## Activity
The line containing "- what a collaborator" marks the end; copy exactly all lines from the start of the material up to and including it.

┄┄┄┄┄┄

(** * HomeActivity: the shell's record of one running activity

    A shallow embedding of [src/model/homeactivity.py] (class
    [HomeActivity]) and the properties of it that the specification
    states.

    Conventions of the embedding:
    - a Python reference that may be [None] is an [option];
    - Python truthiness ([if x:], [not x], [a and b]) is written out for
      each type it is applied to;
    - a method that mutates the object or talks to a collaborator is a
      computation in the monad [M]: it receives the object together with
      the chronological trace of the calls made on collaborators (session
      bus, remote service, logger) and returns an outcome (a value or a
      raised exception) and the new object and trace;
    - what a collaborator answers (the bus, the clock, the presence
      service, the profile, the window manager) is an argument of the
      method that asks;
    - objects of the collaborators' classes (windows, proxies, interfaces,
      activity infos) are truthy, as Python objects are by default;
    - [time.time()] returns a float that the class only stores and hands
      back, so a clock reading is a rational number here. *)

From Stdlib Require Import String Ascii List Bool ZArith QArith Lia.
Import ListNotations.
Local Open Scope string_scope.
Local Open Scope Z_scope.

(** ** Python values used by the class *)

Inductive PyExn : Type :=
| ValueError (msg : string)
| AttributeError (msg : string).

Inductive Res (A : Type) : Type :=
| Ok (a : A)
| Raise (e : PyExn).
Arguments Ok {A} a.
Arguments Raise {A} e.

(** [if s:] for a value that is [None] or a [str]. *)
Definition truthy_str (s : option string) : bool :=
  match s with
  | None => false
  | Some EmptyString => false
  | Some _ => true
  end.

(** [if n:] for an [int]. *)
Definition truthy_int (n : Z) : bool := negb (n =? 0).

(** [a == b] for values that are [None] or a [str]. *)
Definition py_str_eq (a b : option string) : bool :=
  match a, b with
  | None, None => true
  | Some x, Some y => String.eqb x y
  | _, _ => false
  end.

(** ** Collaborators *)

(** A [WnckWindow], through the three getters the class calls. *)
Record Window : Type := mkWindow {
  win_get_name : string;
  win_get_xid : Z;
  win_get_pid : Z
}.

(** [sugar.activity.registry.ActivityInfo]: only [.icon] is read. *)
Record ActivityInfo : Type := mkActivityInfo {
  icon : string
}.

(** The proxy returned by [bus.get_object(bus_name, object_path)]. *)
Record ProxyObject : Type := mkProxyObject {
  proxy_bus_name : option string;
  proxy_object_path : string
}.

(** [dbus.Interface(proxy, dbus_interface)]. *)
Record Interface : Type := mkInterface {
  iface_object : ProxyObject;
  iface_dbus_interface : string
}.

(** The session bus at the moment it is asked: [bus.get_object] returns a
    proxy, or raises [dbus.DBusException] (here [None]). *)
Definition Bus : Type := option string -> string -> option ProxyObject.

(** An entry of [pservice.get_activities()], through [act.props]. *)
Record PSActivity : Type := mkPSActivity {
  props_id : string;
  props_color : string
}.

(** [XoColor(color_string)]. *)
Record XoColor : Type := mkXoColor {
  color_string : string
}.

(** A [GParamSpec], through [pspec.name]. *)
Record ParamSpec : Type := mkParamSpec {
  pspec_name : string
}.

(** Calls made on collaborators, in the order they happen. *)
Inductive Event : Type :=
| EvSessionBus
| EvGetObject (bus_name : option string) (object_path : string)
| EvAddSignalReceiver (signal_name dbus_interface : string)
| EvSetActive (service : Interface) (state : bool)
| EvLogError (msg : string).

(** ** Module constants *)

Definition _SERVICE_NAME : string := "org.laptop.Activity".
Definition _SERVICE_PATH : string := "/org/laptop/Activity".
Definition _SERVICE_INTERFACE : string := "org.laptop.Activity".

(** ** The object *)

Record HomeActivity : Type := mkHomeActivity {
  _window : option Window;
  _service : option Interface;
  _activity_id : option string;
  _activity_info : option ActivityInfo;
  _launch_time : Q;
  _launching : bool
}.

Definition with_window (w : option Window) (a : HomeActivity) : HomeActivity :=
  mkHomeActivity w (_service a) (_activity_id a) (_activity_info a)
                 (_launch_time a) (_launching a).

Definition with_service (s : option Interface) (a : HomeActivity) : HomeActivity :=
  mkHomeActivity (_window a) s (_activity_id a) (_activity_info a)
                 (_launch_time a) (_launching a).

Definition with_launching (b : bool) (a : HomeActivity) : HomeActivity :=
  mkHomeActivity (_window a) (_service a) (_activity_id a) (_activity_info a)
                 (_launch_time a) b.

(** The object and the trace of collaborator calls so far. *)
Record World : Type := mkWorld {
  self : HomeActivity;
  trace : list Event
}.

(** ** State and exception monad *)

Definition M (A : Type) : Type := World -> Res A * World.

Definition ret {A : Type} (a : A) : M A := fun w => (Ok a, w).

Definition bind {A B : Type} (m : M A) (k : A -> M B) : M B :=
  fun w =>
    match m w with
    | (Ok a, w') => k a w'
    | (Raise e, w') => (Raise e, w')
    end.

Definition raise {A : Type} (e : PyExn) : M A := fun w => (Raise e, w).

Definition get_self : M HomeActivity := fun w => (Ok (self w), w).

Definition update (f : HomeActivity -> HomeActivity) : M unit :=
  fun w => (Ok tt, mkWorld (f (self w)) (trace w)).

Definition emit (e : Event) : M unit :=
  fun w => (Ok tt, mkWorld (self w) (trace w ++ [e])).

Declare Scope py_scope.
Delimit Scope py_scope with py.
Notation "x <- m ;; k" := (bind m (fun x => k))
  (at level 61, m at next level, right associativity) : py_scope.
Notation "m ;; k" := (bind m (fun _ => k))
  (at level 61, right associativity) : py_scope.
Local Open Scope py_scope.

(** ** Methods *)

(** [set_window]: [if not window: raise ValueError(...)]. *)
Definition set_window (window : option Window) : M unit :=
  match window with
  | None => raise (ValueError "window must be valid")
  | Some w => update (with_window (Some w))
  end.

Definition get_service (a : HomeActivity) : option Interface := _service a.

(** [get_title]: the window's name, or [''] without a window. *)
Definition get_title (a : HomeActivity) : string :=
  match _window a with
  | Some w => win_get_name w
  | None => EmptyString
  end.

Definition get_activity_id (a : HomeActivity) : option string := _activity_id a.

(** [self._window.get_xid()]: an attribute lookup on [None] raises. *)
Definition get_xid (a : HomeActivity) : Res Z :=
  match _window a with
  | Some w => Ok (win_get_xid w)
  | None => Raise (AttributeError "'NoneType' object has no attribute 'get_xid'")
  end.

Definition get_window (a : HomeActivity) : option Window := _window a.

Definition get_launch_time (a : HomeActivity) : Q := _launch_time a.

Definition get_pid (a : HomeActivity) : Res Z :=
  match _window a with
  | Some w => Ok (win_get_pid w)
  | None => Raise (AttributeError "'NoneType' object has no attribute 'get_pid'")
  end.

(** [os.path.join(a, b)] for two components (posixpath). *)
Fixpoint ends_with_slash (s : string) : bool :=
  match s with
  | EmptyString => false
  | String c EmptyString => Ascii.eqb c "/"%char
  | String _ rest => ends_with_slash rest
  end.

Definition os_path_join (a b : string) : string :=
  match b with
  | String "/"%char _ => b
  | _ => if (String.eqb a EmptyString || ends_with_slash a)%bool then a ++ b
         else a ++ "/" ++ b
  end.

Section WindowManager.

(** [wm.get_bundle_id(window)] and [config.data_path] live outside this
    file. *)
Variable wm_get_bundle_id : Window -> option string.
Variable config_data_path : string.

Definition get_type (a : HomeActivity) : option string :=
  match _window a with
  | None => None
  | Some w => wm_get_bundle_id w
  end.

Definition is_journal (a : HomeActivity) : bool :=
  py_str_eq (get_type a) (Some "org.laptop.JournalActivity").

Definition get_icon_path (a : HomeActivity) : option string :=
  if is_journal a then
    Some (os_path_join config_data_path "icons/activity-journal.svg")
  else
    match _activity_info a with
    | Some info => Some (icon info)
    | None => None
    end.

End WindowManager.

(** [get_icon_color]: the [for ... break] scan over the presence service's
    activities. *)
Fixpoint scan_activities (aid : option string) (acts : list PSActivity)
  : option PSActivity :=
  match acts with
  | [] => None
  | act :: rest =>
      if py_str_eq aid (Some (props_id act)) then Some act
      else scan_activities aid rest
  end.

Definition get_icon_color (pservice_activities : list PSActivity)
    (profile_color : XoColor) (a : HomeActivity) : XoColor :=
  match scan_activities (_activity_id a) pservice_activities with
  | Some activity => mkXoColor (props_color activity)
  | None => profile_color
  end.

(** [equals]: [x and y] evaluates [y] only when [x] is truthy. *)
Definition equals (a activity : HomeActivity) : Res bool :=
  if (truthy_str (_activity_id a) && truthy_str (get_activity_id activity))%bool
  then Ok (py_str_eq (_activity_id a) (get_activity_id activity))
  else
    match get_xid a with
    | Raise e => Raise e
    | Ok x =>
        if truthy_int x then
          match get_xid activity with
          | Raise e => Raise e
          | Ok y =>
              if truthy_int y then
                match get_xid a with
                | Raise e => Raise e
                | Ok x' =>
                    match get_xid activity with
                    | Raise e => Raise e
                    | Ok y' => Ok (x' =? y')
                    end
                end
              else Ok false
          end
        else Ok false
    end.

Definition do_set_property (pspec : ParamSpec) (value : bool) : M unit :=
  if String.eqb (pspec_name pspec) "launching"
  then update (with_launching value)
  else ret tt.

Definition do_get_property (pspec : ParamSpec) (a : HomeActivity) : option bool :=
  if String.eqb (pspec_name pspec) "launching"
  then Some (_launching a)
  else None.

Definition _get_service_name (a : HomeActivity) : option string :=
  match _activity_id a with
  | None => None
  | Some EmptyString => None
  | Some aid => Some (_SERVICE_NAME ++ aid)
  end.
(** X12. Each edge of the built graph has for key the number of edges
    added before it between the same two nodes (0, 1, 2, ... for parallel
    edges), so no two edges share source, target and key: a later fact never
    replaces an earlier edge. *)
Theorem build_r_graph_edge_keys (b : builder) (d : extraction)
    (rs : list r_entry) :
  graph_data b = Some d -> data_R d = Some rs ->
  forallb r_entry_ok rs = true ->
  exists G b',
    build_r_graph b = Ok (G, b') /\
    (forall i e, nth_error (nx.edges G) i = Some e ->
       nx.key e =
       parallel_edges (nx.source e) (nx.target e) (firstn i (nx.edges G))) /\
    NoDup (map edge_id (nx.edges G)).
Proof.
  intros Hd HR Hok.
  destruct (build_r_graph_exact b d rs Hd HR Hok) as [G [Hrun [_ Hs]]].
  exists G. eexists. split; [exact Hrun|]. split; [exact Hs|].
  now apply keys_sequential_NoDup.
Qed.



(* ------------------------------------------------------------------ *)
(** ** More on the label dictionary *)

Lemma total_labels_set (k : string) (v : list label_entry)
    (d : PyDict.t (list label_entry)) :
  (total_labels (PyDict.set k v d)
   + List.length (get_default (PyDict.get k d) [])
   = total_labels d + List.length v)%nat.
Proof.
  unfold total_labels, PyDict.values.
  induction d as [|[k' v'] d IH]; simpl.
  - lia.
  - destruct (String.eqb k k'); simpl; lia.
Qed.

Lemma total_labels_observe (e : string) (x : label_entry)
    (d : PyDict.t (list label_entry)) :
  total_labels (observe e x d) = S (total_labels d).
Proof.
  unfold observe.
  pose proof (total_labels_set e
                (get_default (PyDict.get e d) [] ++ [x]) d) as H.
  rewrite length_app in H. simpl in H. lia.
Qed.

Lemma observe_all_counts (entries : list l_entry) : forall d,
  Forall (fun kv => snd kv <> []) d ->
  total_labels (observe_all entries d) =
    (total_labels d + List.length entries)%nat /\
  Forall (fun kv => snd kv <> []) (observe_all entries d).
Proof.
  unfold observe_all.
  induction entries as [|entry rest IH]; intros d Hd; simpl.
  - split; [lia|exact Hd].
  - destruct (IH (observe (entity_of entry) (observation entry) d))
      as [Hsum Hne].
    + apply Forall_forall. intros [k v] Hin. unfold observe in Hin.
      apply PyDictFacts.in_set_inv in Hin as [[_ ->]|Hin]; simpl.
      * now destruct (get_default (PyDict.get (entity_of entry) d) []).
      * rewrite Forall_forall in Hd. exact (Hd _ Hin).
    + split; [|exact Hne].
      rewrite Hsum, total_labels_observe. lia.
Qed.

(** X14. The dictionary holds as many (label, time) pairs in all as the
    ["L"] list has entries, as many entities as the list names, and no
    entity with an empty list. *)
Theorem build_l_dict_counts (b : builder) (d : extraction)
    (ls : list l_entry) :
  graph_data b = Some d -> data_L d = Some ls ->
  forallb l_entry_ok ls = true ->
  exists dict b',
    build_l_dict b = Ok (dict, b') /\
    total_labels dict = List.length ls /\
    List.length dict =
      List.length (first_occurrences [] (map entity_of ls)) /\
    Forall (fun kv => snd kv <> []) dict.
Proof.
  intros Hd HL Hok. unfold build_l_dict. rewrite Hd, HL.
  rewrite (build_l_loop_ok _ _ Hok). simpl.
  destruct (observe_all_counts ls [] (Forall_nil _)) as [Hsum Hne].
  do 2 eexists. split; [reflexivity|]. split; [exact Hsum|].
  split; [|exact Hne].
  rewrite <- (length_map fst). fold (PyDict.keys (observe_all ls [])).
  now rewrite keys_observe_all.
Qed.


(* ------------------------------------------------------------------ *)
(** ** More on similarity and resolution *)

Section MoreCosine.
Local Open Scope float_scope.

Lemma dot_from_undefined (a : vector) : forall b acc,
  List.length b <> List.length a ->
  dot_from acc a b = Raise (ValueError "shapes not aligned").
Proof.
  induction a as [|x a IH]; intros [|y b] acc Hlen; simpl in *;
    try reflexivity; try congruence.
  apply IH. congruence.
Qed.

Lemma dot_undefined (a b : vector) :
  List.length b <> List.length a ->
  dot a b = Raise (ValueError "shapes not aligned").
Proof. apply dot_from_undefined. Qed.

Lemma dot_from_comm (a : vector) : forall b acc,
  dot_from acc a b = dot_from acc b a.
Proof.
  induction a as [|x a IH]; intros [|y b] acc; simpl; auto.
  now rewrite (float_mul_comm x y).
Qed.

Lemma dot_comm (a b : vector) : dot a b = dot b a.
Proof. apply dot_from_comm. Qed.

(** X16. [cosine_similarity] has a value exactly when the two vectors
    have the same length, and raises [ValueError] exactly when they do
    not, whatever the numbers in them. *)
Theorem cosine_similarity_value_error (a b : vector) :
  (List.length b = List.length a <->
   exists s, cosine_similarity a b = Ok s) /\
  (List.length b <> List.length a <->
   cosine_similarity a b = Raise (ValueError "shapes not aligned")).
Proof.
  assert (Hbad : List.length b <> List.length a ->
                 cosine_similarity a b =
                 Raise (ValueError "shapes not aligned")).
  { intros Hlen. unfold cosine_similarity.
    now rewrite (dot_undefined a b Hlen). }
  split; split.
  - apply cosine_defined.
  - intros [s Hs].
    destruct (Nat.eq_dec (List.length b) (List.length a)) as [|Hne]; auto.
    rewrite (Hbad Hne) in Hs. discriminate.
  - exact Hbad.
  - intros H Hlen. destruct (cosine_defined a b Hlen) as [s Hs]. congruence.
Qed.

(** X17. The similarity does not depend on the order of its arguments,
    the error case included. *)
Theorem cosine_similarity_symmetric (a b : vector) :
  cosine_similarity a b = cosine_similarity b a.
Proof.
  unfold cosine_similarity. rewrite (dot_comm a b).
  destruct (dot b a) as [d|e]; simpl; auto.
  now rewrite (float_mul_comm (norm a) (norm b)).
Qed.
End MoreCosine.

Section MoreResolver.
Local Open Scope float_scope.
Variable embed_text : text -> vector.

┄┄┄┄┄┄

## Output of the task
(** * HomeActivity: the shell's record of one running activity

    A shallow embedding of [src/model/homeactivity.py] (class
    [HomeActivity]) and the properties of it that the specification
    states.

    Conventions of the embedding:
    - a Python reference that may be [None] is an [option];
    - Python truthiness ([if x:], [not x], [a and b]) is written out for
      each type it is applied to;
    - a method that mutates the object or talks to a collaborator is a
      computation in the monad [M]: it receives the object together with
      the chronological trace of the calls made on collaborators (session
      bus, remote service, logger) and returns an outcome (a value or a
      raised exception) and the new object and trace;
    - what a collaborator answers (the bus, the clock, the presence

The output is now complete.